“‘The tide serves, lads! the tide serves; let us slip our drap o’ brandy into the bit bonnie boat, and tottle awa amang the sweet starlight as far as the Kingholm or the town quarry—ye ken we have to meet Bailie Gardevine and Laird Soukaway o’ Ladlemouth.’

“They then returned, not without hesitation and fear, to the old cottage; carried their brandy to the boat; and as my father and I went home, we heard the dipping of their oars in the Nith, along the banks of which they sold their liquor, and told their tale of fear, magnifying its horror at every step, and introducing abundance of variations.

“The story of the Ghost with the Golden Casket flew over the country side with all its variations, and with many comments. Some said they saw her, and some thought they saw her; and those who had the hardihood to keep watch on the beach at midnight had their tales to tell of terrible lights and strange visions. With one who delighted in the marvellous, the spectre was decked in attributes that made the circle of auditors tighten round the hearth; while others, who allowed to a ghost only a certain quantity of thin air to clothe itself in, reduced it in their description to a very unpoetic shadow, or a kind of better sort of will-o’-the-wisp, that could for its own amusement counterfeit the human shape. There were many others who, like my father, beheld the singular illumination appear at midnight on the coast; saw also something sailing along with it in the form of a lady in bright garments, her hair long and wet, and shining in diamonds; and heard a struggle, and the shriek as of a creature drowning.

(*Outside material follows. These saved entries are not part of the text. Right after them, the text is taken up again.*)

(* ===== verification/FilterBlock.v ===== *)
(** The block of a table's filters (leveldb-library/table/filter_block.h and .cc): a filter for every
    2 KB of the file's offsets, over the keys of the blocks that start there. *)
From stdpp Require Import list.
From S2P Require Import Prelude Coding DbFormat.

Definition kFilterBaseLg : Z := 11.
Definition kFilterBase : Z := 1 << kFilterBaseLg.

Section builder.
Context {P : FilterPolicy}.

(** [keys_] is flattened; [tmp_keys_] is only used by one function. *)
Record FilterBlockBuilder := { keys_ : list Z; start_ : list Z; result_ : list Z; filter_offsets_ : list Z }.
Definition NewFilterBlockBuilder : FilterBlockBuilder := {| keys_ := []; start_ := []; result_ := []; filter_offsets_ := [] |}.

(** [tmp_keys_[i]]: from one start to the next. *)
Fixpoint cut_keys (keys : list Z) (start : list Z) : list (list Z) :=
  match start with
  | s :: ((s' :: _) as start) => take (Z.to_nat (s' - s)) (drop (Z.to_nat s) keys) :: cut_keys keys start
  | _ => []
  end.

Definition GenerateFilter (b : FilterBlockBuilder) : FilterBlockBuilder :=
  let num_keys := len (start_ b) in
  let filter_offsets := filter_offsets_ b ++ [u32 (len (result_ b))] in
  if num_keys =? 0 then {| keys_ := keys_ b; start_ := start_ b; result_ := result_ b; filter_offsets_ := filter_offsets |}
  else
    let start := start_ b ++ [len (keys_ b)] in
    let tmp_keys := cut_keys (keys_ b) start in
    {| keys_ := []; start_ := []; result_ := CreateFilter tmp_keys (result_ b); filter_offsets_ := filter_offsets |}.

(** [while (filter_index > filter_offsets_.size())]: every turn adds an offset. *)
Fixpoint generate_until (fuel : nat) (filter_index : Z) (b : FilterBlockBuilder) : FilterBlockBuilder :=
  if len (filter_offsets_ b) <? filter_index then
    match fuel with
    | O => b
    | S fuel => generate_until fuel filter_index (GenerateFilter b)
    end
  else b.
Definition StartBlock (block_offset : Z) (b : FilterBlockBuilder) : FilterBlockBuilder :=
  let filter_index := block_offset / kFilterBase in
  generate_until (Z.to_nat filter_index) filter_index b.

Definition AddKey (key : list Z) (b : FilterBlockBuilder) : FilterBlockBuilder :=
  {| keys_ := keys_ b ++ key; start_ := start_ b ++ [len (keys_ b)]; result_ := result_ b; filter_offsets_ := filter_offsets_ b |}.

(** The block, and the builder as it is left. *)
Definition FilterBlock_Finish (b : FilterBlockBuilder) : list Z * FilterBlockBuilder :=
  let b := if negb (len (start_ b) =? 0) then GenerateFilter b else b in
  let array_offset := u32 (len (result_ b)) in
  let result := foldl PutFixed32 (result_ b) (filter_offsets_ b) in
  let result := PutFixed32 result array_offset ++ [kFilterBaseLg] in
  (result, {| keys_ := keys_ b; start_ := start_ b; result_ := result; filter_offsets_ := filter_offsets_ b |}).

(** ** The reader *)

(** [offset_] is an offset into [data_]. *)
Record FilterBlockReader := { data_ : list Z; offset_ : Z; num_ : Z; base_lg_ : Z }.

Definition NewFilterBlockReader (contents : list Z) : FilterBlockReader :=
  let n := len contents in
  if n <? 5 then {| data_ := []; offset_ := 0; num_ := 0; base_lg_ := 0 |}
  else
    let base_lg := u64 (sint 8 (nth (Z.to_nat (n - 1)) contents 0)) in
    let last_word := DecodeFixed32 (drop (Z.to_nat (n - 5)) contents) in
    if n - 5 <? last_word then {| data_ := []; offset_ := 0; num_ := 0; base_lg_ := base_lg |}
    else {| data_ := contents; offset_ := last_word; num_ := (n - 5 - last_word) / 4; base_lg_ := base_lg |}.

(** [None]: the shift is undefined, or memory is read that is not the block's. *)
Definition FilterKeyMayMatch (block_offset : Z) (key : list Z) (r : FilterBlockReader) : option bool :=
  if 64 <=? base_lg_ r then None
  else
    let index := block_offset >> base_lg_ r in
    if index <? num_ r then
      match bytes_at (data_ r) (offset_ r + index * 4) 4, bytes_at (data_ r) (offset_ r + index * 4 + 4) 4 with
      | Some s, Some l =>
          let start := DecodeFixed32 s in
          let limit := DecodeFixed32 l in
          if (start <=? limit) && (limit <=? offset_ r) then
            match bytes_at (data_ r) start (limit - start) with
            | Some filter => Some (KeyMayMatch key filter)
            | None => None
            end
          else if start =? limit then Some false
          else Some true
      | _, _ => None
      end
    else Some true.
End builder.

(** The filter block there and back: no key that was added is missed. *)

Lemma kFilterBase_value : kFilterBase = 2048.
Proof. reflexivity. Qed.

(** ** Flattened keys *)

Fixpoint starts (base : Z) (keys : list (list Z)) : list Z :=
  match keys with [] => [] | k :: keys => base :: starts (base + len k) keys end.

Lemma starts_app base keys k : starts base (keys ++ [k]) = starts base keys ++ [base + len (concat keys)].
Proof. revert base. induction keys as [|q keys IH]; intros base; cbn; [by rewrite (@len_nil Z), Z.add_0_r|]. rewrite IH, len_app. do 3 f_equal. lia. Qed.

Lemma len_starts base keys : len (starts base keys) = len keys.
Proof. revert base. induction keys as [|q keys IH]; intros base; [done|]. cbn. by rewrite !len_cons, IH. Qed.

Lemma cut_keys_spec before keys : cut_keys (before ++ concat keys) (starts (len before) keys ++ [len before + len (concat keys)]) = keys.
Proof.
  revert before. induction keys as [|k keys IH]; intros before; [done|]. specialize (IH (before ++ k)). rewrite len_app, <- app_assoc in IH. cbn [starts concat app].
  assert (Hk : take (Z.to_nat (len before + len k - len before)) (drop (Z.to_nat (len before)) (before ++ k ++ concat keys)) = k).
  { rewrite len_to_nat, drop_app_length. replace (len before + len k - len before) with (len k) by lia. by rewrite len_to_nat, take_app_length. }
  rewrite len_app, Z.add_assoc. destruct keys as [|k' keys].
  - cbn in *. rewrite (@len_nil Z), Z.add_0_r. by rewrite Hk.
  - cbn [starts app] in *. cbn [cut_keys]. rewrite Hk. f_equal. exact IH.
Qed.

(** ** The builder *)

Section filters.
Context {P : FilterPolicy} {L : FilterPolicyLaws P}.

(** The filter of some keys; none for no key. *)
Definition made (keys : list (list Z)) : list Z := match keys with [] => [] | _ => CreateFilter keys [] end.
Definition all_made (fs : list (list (list Z))) : list Z := concat (map made fs).

(** A builder that has made the filters of [fs] and collects [pend]. *)
Record filtering (fs : list (list (list Z))) (pend : list (list Z)) (b : FilterBlockBuilder) : Prop := {
  filtering_result : result_ b = all_made fs;
  filtering_offsets : filter_offsets_ b = map (fun i => u32 (len (all_made (take i fs)))) (seq 0 (length fs));
  filtering_keys : keys_ b = concat pend;
  filtering_start : start_ b = starts 0 pend
}.

Lemma filtering_new : filtering [] [] NewFilterBlockBuilder.
Proof. done. Qed.

Lemma AddKey_filtering fs pend key b : filtering fs pend b -> filtering fs (pend ++ [key]) (AddKey key b).
Proof.
  intros [H1 H2 H3 H4]. split; cbn; try done.
  - rewrite H3, concat_app. cbn. by rewrite app_nil_r.
  - by rewrite H4, H3, starts_app.
Qed.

“The belief of the peasantry did not long confine the apparition to the sea coast; it was seen sometimes late at night far inland, and following Gilbert the fisherman, like a human shadow—like a pure light—like a white garment—and often in the shape and with the attributes in which it disturbed the carousal of the smugglers. I heard douce Davie Haining—a God-fearing man, and an elder of the Burgher congregation, and on whose word I could well lippen, when drink was kept from his head—I heard him say that as he rode home late from the Roodfair of Dumfries—the night was dark, there lay a dusting of snow on the ground, and no one appeared on the road but himself; he was lilting and singing the canny end of the auld sang, ‘There’s a cutty stool in our kirk,’ which was made on some foolish quean’s misfortune, when he heard the sound of horses’ feet behind him at full gallop, and ere he could look round, who should flee past, urging his horse with whip and spur, but Gilbert the fisherman! ‘Little wonder that he galloped,’ said the elder, ‘for a fearful form hovered around him, making many a clutch at him, and with every clutch uttering a shriek most piercing to hear. But why should I make a long story of a common tale? The curse of spilt blood fell on him, and on his children, and on all he possessed; his sons and daughters died; his flocks perished; his grain grew, but never filled the ear; and fire came from heaven, or rose from hell, and consumed his house and all that was therein. He is now a man of ninety years; a fugitive and a vagabond on the earth, without a house to put his white head in, and with the unexpiated curse still clinging to him.’

While my companion was making this summary of human wretchedness, I observed the figure of a man, stooping to the earth with extreme age, gliding through among the bushes of the ruined cottage, and approaching the advancing tide. He wore a loose great-coat, patched to the ground, and fastened round his waist by a belt and buckle; the remains of stockings and shoes were on his feet; a kind of fisherman’s cap surmounted some remaining white hairs, while a long peeled stick supported him as he went. My companion gave an involuntary shudder when he saw him—

“Lo and behold, now, here comes Gilbert the fisherman! Once every twenty-four hours does he come, let the wind and the rain be as they will, to the nightly tide, to work o’er again, in imagination, his old tragedy of unrighteousness. See how he waves his hand, as if he welcomed some one from the sea; he raises his voice, too, as if something in the water required his counsel; and see how he dashes up to the middle, and grapples with the water as if he clutched a human being!”

I looked on the old man, and heard him call in a hollow and broken voice—

“Ahoy! the ship ahoy,—turn your boat’s head ashore! And, my bonnie leddy, keep haud o’ yer casket. Hech be’t! that wave would have sunk a three-decker, let a be a slender boat. See—see an she binna sailing abune the water like a wild swan!”—and wading deeper in the tide as he spoke, he seemed to clutch at something with both hands, and struggle with it in the water.

“Na, na—dinna haud your white hands to me; ye wear ower mickle gowd in your hair, and ower mony diamonds on your bosom, to ’scape drowning. There’s as mickle gowd in this casket as would have sunk thee seventy fathom deep.” And he continued to hold his hands under the water, muttering all the while.

“She’s half gane now; and I’ll be a braw laird, and build a bonnie house, and gang crousely to kirk and market. Now I may let the waves work their will; my wark will be ta’en for theirs.”